Provincial / State sides
- Years: Team / Apps / (Points)
- 2001–2005: Nelson Bays /  / ()
- 2006–2009, 2011: Tasman Mako / 52 / (45)
- 2008–2009: Cornwall /  / ()

National sevens team
- Years: Team /  / Comps
- 2014: England

= Mark Bright (rugby union) =

New Zealand-born rugby union player (born 1978)

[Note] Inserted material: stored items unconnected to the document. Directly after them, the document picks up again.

(** * SafeStack runtime (compiler-rt/lib/safestack/safestack.cc)

    A shallow embedding of the unsafe-stack lifecycle manager: region
    allocation and release, the per-thread stack state, the process-wide
    initializer, the [pthread_create] interceptor, the thread-start
    trampoline and the re-arming thread-specific-data destructor.

    Data layout is LP64: [size_t], [uptr], [rlim_t] and data or function
    pointers are 64-bit words, modelled as [Z] in [0, 2^64) with the
    wrap-around of unsigned arithmetic written out. *)

From Stdlib Require Import ZArith Lia List Bool.
From stdpp Require Import base option gmap list_numbers.

Local Open Scope Z_scope.

(** ** Machine words *)

Definition word_bits : Z := 64.
Definition word_modulus : Z := 2 ^ word_bits.

(** Unsigned 64-bit wrap-around of [size_t] and pointer arithmetic. *)
Definition wrap (x : Z) : Z := x mod word_modulus.

Definition in_word (x : Z) : Prop := 0 <= x < word_modulus.

(** ** Platform constants

    Macros the source takes from system headers that are not part of the
    repository: [PAGE_SIZE] (sys/user.h), [PTHREAD_DESTRUCTOR_ITERATIONS]
    (limits.h) and [RLIM_INFINITY] (sys/resource.h). *)

Class platform : Type := {
  PAGE_SIZE : Z;
  PTHREAD_DESTRUCTOR_ITERATIONS : Z;
  RLIM_INFINITY : Z
}.

(** What the headers guarantee about them: the page size is a power of two
    no smaller than the stack alignment, POSIX grants at least one
    destructor round, and the constants fit a machine word. *)
Definition platform_ok `{platform} : Prop :=
  PAGE_SIZE = 2 ^ Z.log2 PAGE_SIZE /\
  4 <= Z.log2 PAGE_SIZE < word_bits /\
  1 <= PTHREAD_DESTRUCTOR_ITERATIONS < word_modulus /\
  in_word RLIM_INFINITY.

(** x86-64 Linux with glibc. *)
Definition linux_x86_64 : platform := {|
  PAGE_SIZE := 4096;
  PTHREAD_DESTRUCTOR_ITERATIONS := 4;
  RLIM_INFINITY := 18446744073709551615
|}.

(** Minimum stack alignment for the unsafe stack. *)
Definition kStackAlign : Z := 16.

(** Default size of the unsafe stack. *)
Definition kDefaultUnsafeStackSize : Z := 0x2800000.

(** ** Process state *)

(** The calls made to the page-mapping primitives, newest first. *)
Inductive sys_event : Type :=
| EvMmap (addr len : Z)
| EvProtNone (addr len : Z)
| EvUnmap (addr len : Z).

Inductive perm : Type := ReadWrite | NoAccess | Unmapped.

Global Instance perm_eq_dec : EqDecision perm.
Proof. solve_decision. Defined.

Global Instance sys_event_eq_dec : EqDecision sys_event.
Proof. solve_decision. Defined.

Definition in_range (addr len a : Z) : bool :=
  (addr <=? a) && (a <? addr + len).

(** Protection of the byte at address [a] after the calls in [log]: the
    most recent call whose range contains [a] decides. *)
Fixpoint perm_at (log : list sys_event) (a : Z) : perm :=
  match log with
  | [] => Unmapped
  | EvMmap addr len :: rest =>
      if in_range addr len a then ReadWrite else perm_at rest a
  | EvProtNone addr len :: rest =>
      if in_range addr len a then NoAccess else perm_at rest a
  | EvUnmap addr len :: rest =>
      if in_range addr len a then Unmapped else perm_at rest a
  end.

(** Thread-local variables of the runtime, one copy per thread:
    [__safestack_unsafe_stack_ptr], [unsafe_stack_start],
    [unsafe_stack_size], [unsafe_stack_guard], and the value the thread
    holds for [thread_cleanup_key]. *)
Record thread_locals : Type := {
  __safestack_unsafe_stack_ptr : Z;
  unsafe_stack_start : Z;
  unsafe_stack_size : Z;
  unsafe_stack_guard : Z;
  thread_cleanup_value : Z
}.
(** * MPB matrixio layer and the sdos writer: model and properties

    A shallow embedding of [src/matrixio/matrixio.c] (the "matrixio" layer
    over the HDF5 interface) and of the output part of [mpb/sdos.c]
    ([get_sdos]), with the properties of the storage layer stated over it.

    Conventions.
    - C [int] values are [Z]; a value stored in an [hsize_t] is reduced
      modulo [2^64] ([to_hsize]), as the C conversion does.
    - C strings are [string]; a [const char *] that may be NULL is an
      [option string].
    - [CHECK(cond, msg)] aborts the process; the model returns [Fatal msg].
    - The HDF5 library, libc and MPI are not part of the repository.  Their
      calls are modelled by the definitions named after them ([H5Dwrite],
      [strstr], ...), following their reference manuals. *)

From stdpp Require Import gmap strings list fin_maps pretty functions.
From Stdlib Require Import ZArith Lia.

Local Open Scope Z_scope.
Set Warnings "-clear-no-such-hyp".

(** ** libc strings *)

(** [strstr(hay, needle)]: offset of the first occurrence of [needle] in
    [hay], [None] for a NULL result. *)
Fixpoint strstr (hay needle : string) : option nat :=
  if String.prefix needle hay then Some 0%nat
  else match hay with
       | EmptyString => None
       | String _ rest => S <$> strstr rest needle
       end.

Definition strlen (s : string) : Z := Z.of_nat (String.length s).

Definition strcat (dst src : string) : string := dst +:+ src.

(** ** Filename normalisation (matrixio.c, lines 62-82) *)

Definition FNAME_SUFFIX : string := ".h5".

(** Pointers into [new_fname] are offsets from its start.  The result of
    [strstr] is compared with [new_fname + oldlen - suflen]; a NULL result
    is different from that pointer.  [fname] is not NULL and the
    allocation of [new_fname] succeeds. *)
Definition add_fname_suffix (fname : string) : string :=
  let oldlen := strlen fname in
  let suflen := strlen FNAME_SUFFIX in
  let new_fname := fname in
  if match strstr new_fname FNAME_SUFFIX with
     | Some i => negb (Z.of_nat i =? oldlen - suflen)
     | None => true
     end
  then strcat new_fname FNAME_SUFFIX
  else new_fname.

(** The tail test the comment in the source describes ("only add suffix if
    it is not already there"): the last [strlen suffix] characters of [s]
    are [suffix]. *)
Definition has_suffix (suffix s : string) : bool :=
  let n := String.length s in
  let k := String.length suffix in
  (k <=? n)%nat && String.eqb (String.substring (n - k) k s) suffix.

(** ** Integers of the C code *)

Definition is_int (z : Z) : Prop := - 2 ^ 31 <= z < 2 ^ 31.

(** Conversion of an [int] to [hsize_t] (unsigned, 64 bits), and the
    product of two [hsize_t]. *)
Definition to_hsize (z : Z) : Z := z mod 2 ^ 64.
Definition hsize_mul (a b : Z) : Z := (a * b) mod 2 ^ 64.

(** [malloc(n)]: a request above [PTRDIFF_MAX] fails; below it the model
    assumes that memory is available. *)
Definition PTRDIFF_MAX : Z := 2 ^ 63 - 1.
Definition malloc_ok (n : Z) : bool := bool_decide (n mod 2 ^ 64 <= PTRDIFF_MAX).

(** The element type [real] of scalar.h is [float] or [double], chosen by
    [SCALAR_SINGLE_PREC]; the model is parametric in it and only needs the
    conversion of an integer. *)
Class RealType (real : Type) := real_of_int : Z → real.

(** ** HDF5 dataspaces and selections *)

Inductive selection :=
| SelAll
| SelHyper (start : list Z) (stride : option (list Z)) (count : list Z).

Record dataspace := Dataspace { sp_dims : list Z; sp_sel : selection }.

(** Coordinates of a hyperslab, in row-major order (last axis fastest). *)
Fixpoint slab_coords (start stride count : list Z) : list (list Z) :=
  match start, stride, count with
  | s :: start', t :: stride', c :: count' =>
      i ← seqZ 0 c; (λ rest, (s + i * t) :: rest) <$> slab_coords start' stride' count'
  | _, _, _ => [[]]
  end.

Definition sel_coords (sp : dataspace) : list (list Z) :=
  let r := length (sp_dims sp) in
  match sp_sel sp with
  | SelAll => slab_coords (replicate r 0) (replicate r 1) (sp_dims sp)
  | SelHyper start stride count =>
      slab_coords start (default (replicate r 1) stride) count
  end.

Fixpoint in_extent (dims c : list Z) : bool :=
  match dims, c with
  | [], [] => true
  | d :: dims', x :: c' => (0 <=? x) && (x <? d) && in_extent dims' c'
  | _, _ => false
  end.

Definition sel_valid (sp : dataspace) : bool :=
  forallb (in_extent (sp_dims sp)) (sel_coords sp).

(** Row-major linear offset of a coordinate in an array of extent [dims]. *)
Fixpoint offset_from (acc : Z) (dims c : list Z) : Z :=
  match dims, c with
  | d :: dims', x :: c' => offset_from (acc * d + x) dims' c'
  | _, _ => acc
  end.

Definition offset (dims c : list Z) : Z := offset_from 0 dims c.

(** A dataspace identifier is [None] when the call that made it failed
    (a negative [hid_t]).  The library bounds the rank of a dataspace by
    [H5S_MAX_RANK]. *)
Definition H5S_MAX_RANK : Z := 32.

Definition H5Screate_simple (rank : Z) (dims : list Z) : option dataspace :=
  if (0 <=? rank) && (rank <=? H5S_MAX_RANK)
     && bool_decide (length dims = Z.to_nat rank)
  then Some (Dataspace dims SelAll) else None.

Mark Roy Bright (born 29 September 1978) is a New Zealand-born rugby union player who plays for Richmond in the RFU Championship.

==Career==
Born in Nelson, New Zealand in 1978, Bright was educated at Nelson College from 1992 to 1996. A number eight, he has represented Nelson Bays, Tasman and Cornwall at a provincial or county level, and was a member of the England Sevens team at the 2014 Commonwealth Games in Glasgow. He currently plays for Richmond in the RFU Championship.